* **EXERCISE PROMPT**:
All lines up to and including the one that contains "it is discharged" are to be transcribed exactly, starting from the first line of the records.

Stored items:
----

(* ===== verification/Fifo.v ===== *)
(** * Intrusive FIFO queues

    The runtime keeps its commands, its events, the two write queues of a
    socket and the pump list in singly linked lists with a head and a tail
    pointer, the link being a field of the element
    (src/src/socket/socket_internal.c, [queue_push_locked] and
    [skyuv_socket_command_queue_pop]).  [Fifo] is what their clients rely on;
    it is discharged here once by the linked list at the level of pointers and
    once by a plain list, the form the other files compute with. *)
From S2P Require Import Prelude.

(** ** The interface *)

(** Operations of a queue of [A] kept in a state [Q]. *)
Class Fifo (Q A : Type) := {
  fifo_init : Q;
  fifo_push : A → M Q unit;
  fifo_pop : M Q (option A);
  fifo_take : M Q (list A);
}.

(** [fifo_rep q l]: the state [q] holds the elements [l], oldest first. *)
Class FifoLaws (Q A : Type) `{!Fifo Q A} := {
  fifo_rep : Q → list A → Prop;
  fifo_rep_inj q l l' : fifo_rep q l → fifo_rep q l' → l = l';
  fifo_init_rep : fifo_rep fifo_init [];
  fifo_push_rep a q l : fifo_rep q l → wp (fifo_push a) (λ _ q', fifo_rep q' (l ++ [a])) q;
  fifo_pop_rep q l : fifo_rep q l →
    wp fifo_pop (λ r q', r = head l ∧ fifo_rep q' (tail l)) q;
  fifo_take_rep q l : fifo_rep q l → wp fifo_take (λ r q', r = l ∧ fifo_rep q' []) q;
}.

(** ** Lists *)

Section list_fifo.
Context {A : Type}.

#[export] Instance list_fifo : Fifo (list A) A := {|
  fifo_init := [];
  fifo_push a := modify (λ l, l ++ [a]);
  fifo_pop := l ← gets id; modify tail;; mret (head l);
  fifo_take := l ← gets id; modify (λ _, []);; mret l;
|}.

#[export] Instance list_fifo_laws : FifoLaws (list A) A.
Proof.
  refine {| fifo_rep q l := q = l |}; unfold wp; simpl; [congruence|done|..];
    intros; by simplify_eq.
Defined.

End list_fifo.

(** ** Linked lists *)

(** An element with its link; addresses are positive numbers, [None] is NULL. *)
Record node (A : Type) := Node { node_value : A; node_next : option positive }.
Arguments Node {A} _ _.
Arguments node_value {A} _.
Arguments node_next {A} _.

(** The part of the heap that holds the nodes, and the two pointers. *)
Record linked (A : Type) := Linked {
  lq_heap : gmap positive (node A);
  lq_head : option positive;
  lq_tail : option positive;
}.
Arguments Linked {A} _ _ _.
Arguments lq_heap {A} _.
Arguments lq_head {A} _.
Arguments lq_tail {A} _.

Section linked_fifo.
Context {A : Type}.
Implicit Types (q : linked A) (p : positive) (ps : list positive) (l : list A).

Definition eta_linked q : linked A := Linked (lq_heap q) (lq_head q) (lq_tail q).
#[export] Instance set_lq_heap : Setter lq_heap := ltac:(mk_setter eta_linked).
#[export] Instance set_lq_head : Setter lq_head := ltac:(mk_setter eta_linked).
#[export] Instance set_lq_tail : Setter lq_tail := ltac:(mk_setter eta_linked).

(** [p->...], a fault when [p] is not allocated. *)
Definition load (p : positive) : M (linked A) (node A) := λ q,
  match lq_heap q !! p with Some n => Ret n q | None => Fault UseAfterFree end.

Definition store (p : positive) (n : node A) : M (linked A) unit := λ q,
  match lq_heap q !! p with
  | Some _ => Ret tt (q <| lq_heap ::= <[p := n]> |>)
  | None => Fault UseAfterFree
  end.

(** [p->next = next]. *)
Definition store_next (p : positive) (next : option positive) : M (linked A) unit :=
  n ← load p; store p (Node (node_value n) next).

Definition queue_push_locked (command : positive) : M (linked A) unit :=
  store_next command None ;;
  tail ← gets lq_tail;
  match tail with
  | None => modify (λ q, q <| lq_head := Some command |>)
  | Some tail => store_next tail (Some command)
  end ;;
  modify (λ q, q <| lq_tail := Some command |>).

Definition queue_pop_locked : M (linked A) (option positive) :=
  command ← gets lq_head;
  match command with
  | None => mret None
  | Some command =>
      n ← load command;
      modify (λ q, q <| lq_head := node_next n |>) ;;
      head ← gets lq_head;
      whenM (bool_decide (head = None)) (modify (λ q, q <| lq_tail := None |>)) ;;
      store_next command None ;;
      mret (Some command)
  end.

(** The caller allocates the element it pushes and releases the one it pops. *)
Definition fresh_node (a : A) : M (linked A) positive := λ q,
  let p := fresh (dom (lq_heap q)) in
  Ret p (q <| lq_heap ::= <[p := Node a None]> |>).

Definition free_node (p : positive) : M (linked A) A := λ q,
  match lq_heap q !! p with
  | Some n => Ret (node_value n) (q <| lq_heap ::= delete p |>)
  | None => Fault UseAfterFree
  end.

(** [while (command != NULL) { next = command->next; ...; command = next; }],
    releasing every element; the heap bounds the number of turns. *)
Fixpoint walk_nodes (fuel : nat) (command : option positive) : M (linked A) (list A) :=
  match command, fuel with
  | None, _ => mret []
  | Some _, O => throw OutOfFuel
  | Some command, S fuel =>
      n ← load command;
      a ← free_node command;
      l ← walk_nodes fuel (node_next n);
      mret (a :: l)
  end.

Definition queue_take_locked : M (linked A) (list A) :=
  command ← gets lq_head;
  modify (λ q, q <| lq_head := None |>) ;;
  modify (λ q, q <| lq_tail := None |>) ;;
  fuel ← gets (λ q, size (lq_heap q));
  walk_nodes fuel command.

#[export] Instance linked_fifo : Fifo (linked A) A := {|
  fifo_init := Linked ∅ None None;
  fifo_push a := p ← fresh_node a; queue_push_locked p;
  fifo_pop := r ← queue_pop_locked;
    match r with None => mret None | Some p => a ← free_node p; mret (Some a) end;
  fifo_take := queue_take_locked;
|}.

(** The nodes reachable from [from] are [ps], in order, and carry [l]. *)
Fixpoint chain (h : gmap positive (node A)) (from : option positive) ps l : Prop :=
  match ps, l with
  | [], [] => from = None
  | p :: ps, a :: l => from = Some p ∧ ∃ next, h !! p = Some (Node a next) ∧ chain h next ps l
  | _, _ => False
  end.

(** The queue holds [l] in the nodes [ps]; the tail pointer is the last one,
    and NULL when the list is empty. *)
Definition linked_at q ps l : Prop :=
  NoDup ps ∧ chain (lq_heap q) (lq_head q) ps l ∧ lq_tail q = last ps.

Definition linked_rep q l : Prop := ∃ ps, linked_at q ps l.

(** Changing nodes outside of a chain does not change the chain. *)
Lemma chain_frame h h' from ps l :
  (∀ p, p ∈ ps → h' !! p = h !! p) → chain h from ps l → chain h' from ps l.
Proof.
  revert from l. induction ps as [|p ps IH]; intros from [|a l] Hf; simpl; try done.
  intros [-> (next & Hp & Hc)]. split; [done|]. exists next.
  rewrite Hf by set_solver. split; [done|]. apply IH; [set_solver|done].
Qed.

(** Appending: the last node of a chain is linked to a new last node. *)
Lemma chain_snoc h from ps p l a p' b :
  NoDup (ps ++ [p]) → p' ∉ ps ++ [p] →
  chain h from (ps ++ [p]) (l ++ [a]) →
  chain (<[p := Node a (Some p')]> (<[p' := Node b None]> h)) from
    ((ps ++ [p]) ++ [p']) ((l ++ [a]) ++ [b]).
Proof.
  revert from l. induction ps as [|x ps IH]; intros from l Hnd Hp' Hc.
  - assert (l = []) as -> by (destruct l as [|? [|]]; simpl in Hc; naive_solver).
    simpl in *. destruct Hc as [-> (next & Hp & ->)]. split; [done|].
    exists (Some p'). split; [by simplify_map_eq|]. split; [done|].
    exists None. split; [|done]. apply not_elem_of_cons in Hp' as [? _]. by simplify_map_eq.
  - destruct l as [|y l]; simpl in Hc.
    { destruct Hc as [_ (next & _ & Hc)]. by destruct ps. }
    destruct Hc as [-> (next & Hx & Hc)]. simpl in *.
    apply NoDup_cons in Hnd as [Hx' Hnd]. apply not_elem_of_cons in Hp' as [? Hp'].
    split; [done|]. exists next. split.
    + rewrite lookup_insert_ne by set_solver. by rewrite lookup_insert_ne.
    + by apply IH.
Qed.

Lemma chain_last h from ps p l a :
  chain h from (ps ++ [p]) (l ++ [a]) → ∃ n, h !! p = Some (Node a n).
Proof.
  revert from l. induction ps as [|x ps IH]; intros from l Hc.
  - destruct l as [|? [|]]; simpl in Hc; naive_solver.
  - destruct l as [|y l]; simpl in Hc; [|naive_solver].
    destruct Hc as [_ (? & _ & Hc)]. by destruct ps.
Qed.

Lemma chain_length h from ps l : chain h from ps l → length ps = length l.
Proof.
  revert from l. induction ps as [|p ps IH]; intros from [|a l]; simpl; try done.
  intros [_ (next & _ & Hc)]. f_equal. eauto.
Qed.

Lemma chain_inj h from ps ps' l l' :
  chain h from ps l → chain h from ps' l' → ps = ps' ∧ l = l'.
Proof.
  revert from ps' l l'. induction ps as [|p ps IH]; intros from [|p' ps'] [|a l] [|a' l'];
    simpl; try naive_solver.
  intros [-> (n & Hp & Hc)] [? (n' & Hp' & Hc')]. simplify_eq.
  destruct (IH _ _ _ _ Hc Hc') as [-> ->]. done.
Qed.

Lemma queue_push_locked_rep q ps l p a :
  linked_at q ps l → p ∉ ps → lq_heap q !! p = Some (Node a None) →
  wp (queue_push_locked p) (λ _ q', linked_at q' (ps ++ [p]) (l ++ [a])) q.
Proof.
  intros (Hnd & Hc & Ht) Hp Ha. destruct q as [h hd tl]; simpl in *.
  assert (NoDup (ps ++ [p])) as Hnd'.
  { apply NoDup_app. split_and!; [done|set_solver|apply NoDup_singleton]. }
  unfold queue_push_locked, store_next, load, store, wp, mbind, M_bind. simpl.
  rewrite Ha. simpl. rewrite Ha. simpl. destruct tl as [t|]; simpl.
  - destruct ps as [|t' ps' _] using rev_ind; [done|].
    rewrite last_snoc in Ht. simplify_eq.
    pose proof (chain_length _ _ _ _ Hc) as Hlen.
    destruct l as [|b l' _] using rev_ind; [by rewrite length_app in Hlen; simpl in Hlen; lia|].
    destruct (chain_last _ _ _ _ _ _ Hc) as [n Htn].
    rewrite lookup_insert_ne by set_solver. rewrite Htn. simpl.
    rewrite lookup_insert_ne by set_solver. rewrite Htn. simpl.
    split_and!; [done| |by rewrite last_snoc].
    by apply chain_snoc.
  - destruct ps as [|t' ps' _] using rev_ind; [|by rewrite last_snoc in Ht].
    destruct l; [|done]. simpl in *. split_and!; [done| |done].
    split; [done|]. exists None. by simplify_map_eq.
Qed.

Lemma queue_pop_locked_rep q ps l :
  linked_at q ps l →
  wp queue_pop_locked (λ r q', r = head ps ∧ linked_at q' (tail ps) (tail l) ∧
    match ps, l with
    | p :: ps', a :: _ => p ∉ ps' ∧ lq_heap q' !! p = Some (Node a None)
    | _, _ => True
    end) q.
Proof.
  intros (Hnd & Hc & Ht). destruct q as [h hd tl]; simpl in *. unfold linked_at.
  unfold queue_pop_locked, whenM, store_next, load, store, wp, mbind, M_bind; simpl.
  destruct ps as [|p ps], l as [|a l]; simpl in Hc; try done.
  { subst hd. simpl. naive_solver. }
  destruct Hc as [-> (next & Hp & Hc)]. simpl. rewrite Hp. simpl.
  apply NoDup_cons in Hnd as [Hp' Hnd].
  destruct ps as [|p2 ps], l as [|a2 l]; simpl in Hc; try done.
  - subst next. simpl. rewrite Hp. simpl. rewrite Hp. simpl.
    split_and!; [done|apply NoDup_nil_2|done|done|done|by simplify_map_eq].
  - destruct Hc as [-> Hc]. simpl. rewrite Hp. simpl. rewrite Hp. simpl.
    split_and!; [done|done|done| |by destruct ps|done|by simplify_map_eq].
    destruct Hc as (next & Hp2 & Hc). exists next.
    rewrite lookup_insert_ne by set_solver. split; [done|].
    eapply chain_frame; [|done]. intros x Hx. rewrite lookup_insert_ne; set_solver.
Qed.

Lemma chain_dom h from ps l p : chain h from ps l → p ∈ ps → p ∈ dom h.
Proof.
  revert from l. induction ps as [|x ps IH]; [set_solver|].
  intros from [|b l]; [done|]. intros [-> (next & Hx & Hc)] [->|Hp]%elem_of_cons; [|eauto].
  by apply elem_of_dom.
Qed.

Lemma chain_size h from ps l : NoDup ps → chain h from ps l → (length ps ≤ size h)%nat.
Proof.
  intros Hnd Hc. rewrite <- size_dom.
  rewrite <- (size_list_to_set (C := gset positive) ps) by done.
  apply subseteq_size. intros p. rewrite elem_of_list_to_set. by apply (chain_dom h from ps l).
Qed.

Lemma walk_nodes_rep fuel q from ps l :
  NoDup ps → chain (lq_heap q) from ps l → (length ps ≤ fuel)%nat →
  wp (walk_nodes fuel from) (λ r q', r = l ∧ lq_head q' = lq_head q ∧ lq_tail q' = lq_tail q) q.
Proof.
  revert q from l fuel. induction ps as [|p ps IH]; intros q from [|a l] fuel Hnd Hc Hf;
    simpl in Hc; try done.
  { subst from. by destruct fuel. }
  destruct Hc as [-> (next & Hp & Hc)]. apply NoDup_cons in Hnd as [Hp' Hnd].
  simpl in Hf. destruct fuel as [|fuel]; [lia|]. simpl.
  apply wp_bind. apply (wp_of_Ret _ _ _ (Node a next) q); [by unfold load; rewrite Hp|].
  apply wp_bind. apply (wp_of_Ret _ _ _ a (q <| lq_heap ::= delete p |>));
    [by unfold free_node; rewrite Hp|].
  apply wp_bind. eapply wp_mono; [apply (IH _ _ l); [done| |lia]|].
  - simpl. eapply chain_frame; [|done]. intros x Hx. rewrite lookup_delete_ne; set_solver.
  - intros r q' (-> & ? & ?). by apply wp_ret.
Qed.

#[export] Instance linked_fifo_laws : FifoLaws (linked A) A.
Proof.
  refine {| fifo_rep := linked_rep |}.
  - intros q l l' (ps & _ & Hc & _) (ps' & _ & Hc' & _). by eapply chain_inj.
  - exists []. split_and!; [apply NoDup_nil_2|done|done].
  - intros a q l [ps Hq]. simpl. apply wp_bind. unfold fresh_node, wp at 1.
    set (p := fresh (dom (lq_heap q))).
    assert (p ∉ dom (lq_heap q)) as Hfresh by apply is_fresh.
    destruct Hq as (Hnd & Hc & Ht).
    assert (∀ x, x ∈ ps → x ≠ p) as Hne.
    { intros x Hx ->. by eapply Hfresh, chain_dom. }
    eapply wp_mono; [apply (queue_push_locked_rep _ ps l p a)|].
    + split_and!; [done| |done]. simpl. eapply chain_frame; [|done].
      intros x Hx. rewrite lookup_insert_ne; [done|]. symmetry. auto.
    + intros Hp. by eapply Hne.
    + simpl. by simplify_map_eq.
    + intros [] q' Hq'. by exists (ps ++ [p]).
  - intros q l [ps Hq]. simpl. apply wp_bind.
    eapply wp_mono; [by apply queue_pop_locked_rep|].
    intros r q' (-> & Hq' & Hn). destruct Hq as (_ & Hc & _).
    destruct ps as [|p ps], l as [|a l]; simpl in Hc; try done.
    { apply wp_ret. split; [done|]. by exists []. }
    destruct Hn as [Hp Ha]. simpl. unfold wp, mbind, M_bind, free_node. rewrite Ha. simpl.
    split; [done|]. destruct Hq' as (Hnd & Hc' & Ht). exists ps. split_and!; [done| |done].
    simpl. eapply chain_frame; [|done]. intros x Hx. rewrite lookup_delete_ne; set_solver.
  - intros q l [ps (Hnd & Hc & Ht)]. simpl. unfold queue_take_locked. repeat wp_pure. simpl.
    eapply wp_mono; [eapply walk_nodes_rep; [done|done|by eapply chain_size]|].
    intros r q' (-> & Hh' & Ht'). split; [done|]. exists []. split_and!; [apply NoDup_nil_2|..]; done.
Defined.

End linked_fifo.
(* ===== verification/Entries.v ===== *)
(** * The slot table and the end of an entry

    Reserving a slot, resolving an id, and the ways an entry leaves the table
    (src/src/socket/socket_internal.c, [find_entry] to [finish_entry]). *)
From S2P Require Import Prelude SocketId Fifo SocketTypes CommandQueue RuntimeState.

Section entries.
Context {cfg : SlotConfig} {env : Env}.

(** ** Operations *)

Definition update_exit_ready : R unit :=
  slots_lock ;;
  ready ← gets (λ s, rt_exiting s && (rt_entry_count s =? 0));
  slots_unlock ;;
  whenM ready (modify (λ s, s <| rt_exit_ready := true |>)).

Definition find_entry (id : Z) : R (option positive) :=
  let slot := skyuv_socket_id_slot id in
  entry ← gets (λ s, rt_slots s !! slot);
  match entry with
  | None => mret None
  | Some p =>
      e ← deref p;
      if negb (e_id e =? id) then mret None else mret (Some p)
  end.

(** The body of the search loop for the free slot it stops at: [slot] is free
    and an entry is allocated for it. *)
Definition claim_slot (slot opaque : Z) : R (Z * option positive) :=
  ok ← alloc;
  if negb ok then
    slots_unlock ;;
    mret (SKYUV_ERROR_OUT_OF_MEMORY, None)
  else
    p ← new_ptr;
    modify (λ s, s <| rt_entries ::= <[p := zero_entry]> |>) ;;
    modify (λ s, s <| rt_generations ::=
      λ g, <[slot := skyuv_socket_id_next_generation (default 0 (g !! slot))]> g |>) ;;
    assign p (λ e, e <| e_state := SKYUV_SOCKET_STATE_RESERVED |>) ;;
    g ← gets (λ s, default 0 (rt_generations s !! slot));
    assign p (λ e, e <| e_id := skyuv_socket_id_make slot g |>) ;;
    assign p (λ e, e <| e_external_fd := -1 |>) ;;
    assign p (λ e, e <| e_opaque := opaque |>) ;;
    modify (λ s, s <| rt_slots ::= <[slot := p]> |>) ;;
    modify (λ s, s <| rt_entry_count ::= λ n, u32 (n + 1) |>) ;;
    slots_unlock ;;
    mret (SKYUV_OK, Some p).

(** [for (checked = 0; checked < SKYUV_SOCKET_SLOT_COUNT; ++checked)], [n]
    turns before the end. *)
Fixpoint reserve_search (n : nat) (opaque : Z) : R (Z * option positive) :=
  match n with
  | O => slots_unlock ;; mret (SKYUV_ERROR_OUT_OF_MEMORY, None)
  | S n =>
      next ← gets rt_next_slot;
      modify (λ s, s <| rt_next_slot := u32 (next + 1) |>) ;;
      let slot := u16 (Z.land next (SKYUV_SOCKET_SLOT_COUNT - 1)) in
      entry ← gets (λ s, rt_slots s !! slot);
      match entry with
      | Some _ => reserve_search n opaque
      | None => claim_slot slot opaque
      end
  end.

Definition reserve_entry (opaque : Z) : R (Z * option positive) :=
  slots_lock ;;
  reserve_search (Z.to_nat SKYUV_SOCKET_SLOT_COUNT) opaque.

Definition release_write (write : skyuv_socket_write) : R unit :=
  free_buffer (wr_data write).

(** [while ((write = entry->high_head) != NULL)], releasing the whole queue. *)
Fixpoint release_writes (writes : list skyuv_socket_write) : R unit :=
  match writes with
  | [] => skip
  | write :: writes => release_write write ;; release_writes writes
  end.

(** The slot of an entry is cleared if it is still that entry's. *)
Definition clear_slot (p : positive) : R unit :=
  e ← deref p;
  let slot := skyuv_socket_id_slot (e_id e) in
  slots_lock ;;
  current ← gets (λ s, rt_slots s !! slot);
  whenM (bool_decide (current = Some p))
    (modify (λ s, s <| rt_slots ::= delete slot |>) ;;
     modify (λ s, s <| rt_entry_count ::= λ n, u32 (n - 1) |>)) ;;
  slots_unlock.

Definition close_entry (p : positive) : R unit :=
  e ← deref p;
  release_writes (e_high e) ;;
  assign p (λ e, e <| e_high := [] |>) ;;
  release_writes (e_low e) ;;
  assign p (λ e, e <| e_low := [] |>) ;;
  clear_slot p ;;
  free_entry p ;;
  update_exit_ready.

Definition discard_uninitialized_entry (p : positive) : R unit :=
  clear_slot p ;;
  free_entry p ;;
  update_exit_ready.

Definition close_after_writes (p : positive) : R unit :=
  e ← deref p;
  if negb (e_close_requested e) || e_writing e ||
     negb (bool_decide (e_high e = [])) || negb (bool_decide (e_low e = []))
  then skip
  else
    set_entry_state p SKYUV_SOCKET_STATE_CLOSING ;;
    uv_close_tcp p.

Definition reject_entry (p : positive) (error : Z) : R unit :=
  e ← deref p;
  push_event SKYUV_SOCKET_EVENT_ERROR (e_id e) (e_opaque e) error ;;
  set_entry_state p SKYUV_SOCKET_STATE_CLOSING ;;
  uv_close_entry p.

Definition finish_entry (p : positive) (type : skyuv_socket_event_type) (value : Z) : R unit :=
  state ← entry_state p;
  if decide (state = SKYUV_SOCKET_STATE_CLOSING) then skip
  else
    e ← deref p;
    push_event type (e_id e) (e_opaque e) value ;;
    set_entry_state p SKYUV_SOCKET_STATE_CLOSING ;;
    uv_close_entry p.

(** The entry a command names, if it is in [state]. *)
Definition find_in_state (id : Z) (state : skyuv_socket_state) : R (option positive) :=
  found ← find_entry id;
  match found with
  | None => mret None
  | Some p =>
      current ← entry_state p;
      mret (if decide (current = state) then Some p else None)
  end.

(** An ERROR event for an entry whose handle does not exist yet, and its end. *)
Definition fail_uninitialized (p : positive) (error : Z) : R unit :=
  e ← deref p;
  push_event SKYUV_SOCKET_EVENT_ERROR (e_id e) (e_opaque e) error ;;
  discard_uninitialized_entry p.

End entries.
(* ===== verification/Handled.v ===== *)
(** * What a handler may do to the runtime

    [handled extra s s']: going from [s] to [s'] keeps the invariant, leaves
    the loop's own data alone, and moves the buffers [extra] from the caller's
    hands into the runtime.  The lemmas reduce such a goal, for the shapes of
    update the handlers perform, to facts about the one entry that changed. *)
From S2P Require Import Prelude SocketId Fifo SocketTypes CommandQueue RuntimeState Entries.
From S2P Require Import Invariant Rules.

(** The data only the loop itself changes. *)
Record loop_part := LoopPart {
  lp_commands : plain_queue;
  lp_async : uv_handle;
  lp_exiting : bool;
  lp_async_pending : bool;
  lp_hangup : signal_watcher;
  lp_interrupt : signal_watcher;
  lp_termination : signal_watcher;
}.

Definition loop_of (s : skyuv_socket_runtime) : loop_part :=
  LoopPart (rt_commands s) (rt_async s) (rt_exiting s) (rt_async_pending s) (rt_hangup s)
    (rt_interrupt s) (rt_termination s).

(** What an update of single entries leaves alone. *)
Definition frame_of (s : skyuv_socket_runtime) :=
  (loop_of s, rt_slots_locked s, rt_slots s, rt_generations s, rt_entry_count s, rt_pump s,
   rt_exit_ready s).

(** Every socket is on its way out. *)
Definition all_closing (s : skyuv_socket_runtime) : Prop :=
  ∀ p e, rt_entries s !! p = Some e → e_state e = SKYUV_SOCKET_STATE_CLOSING.

(** EXIT is announced only when the runtime is exiting and has no sockets. *)
Definition exit_sound (s : skyuv_socket_runtime) : Prop :=
  rt_exit_ready s = true → rt_exiting s = true ∧ rt_entries s = ∅.

(** How the sockets may change: each is an older one with the same id, and one
    that is closing stays so; or it is new, and some socket is not closing. *)
Definition ages (s s' : skyuv_socket_runtime) : Prop :=
  ∀ q f', rt_entries s' !! q = Some f' →
    (∃ f, rt_entries s !! q = Some f ∧ e_id f' = e_id f ∧
       (e_state f = SKYUV_SOCKET_STATE_CLOSING → e_state f' = SKYUV_SOCKET_STATE_CLOSING)) ∨
    ((rt_next_ptr s ≤ q)%positive ∧
     ∃ p e, rt_entries s !! p = Some e ∧ e_state e ≠ SKYUV_SOCKET_STATE_CLOSING).

(** The buffers outside the entries. *)
Definition account (b : buffer) (s : skyuv_socket_runtime) : Z :=
  mentions b (commands_buffers (cq_items (rt_commands s))) +
  mentions b (events_buffers (rt_events s)) +
  mentions b (rt_freed s) + mentions b (rt_delivered s) - mentions b (rt_taken s).

Section handled.
Context {cfg : SlotConfig}.
Implicit Types (s : skyuv_socket_runtime) (e : skyuv_socket_entry) (p : positive).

----

* **TASK RESPONSE**:
(* ===== verification/Fifo.v ===== *)
(** * Intrusive FIFO queues

    The runtime keeps its commands, its events, the two write queues of a
    socket and the pump list in singly linked lists with a head and a tail
    pointer, the link being a field of the element
    (src/src/socket/socket_internal.c, [queue_push_locked] and
    [skyuv_socket_command_queue_pop]).  [Fifo] is what their clients rely on;
    it is discharged here once by the linked list at the level of pointers and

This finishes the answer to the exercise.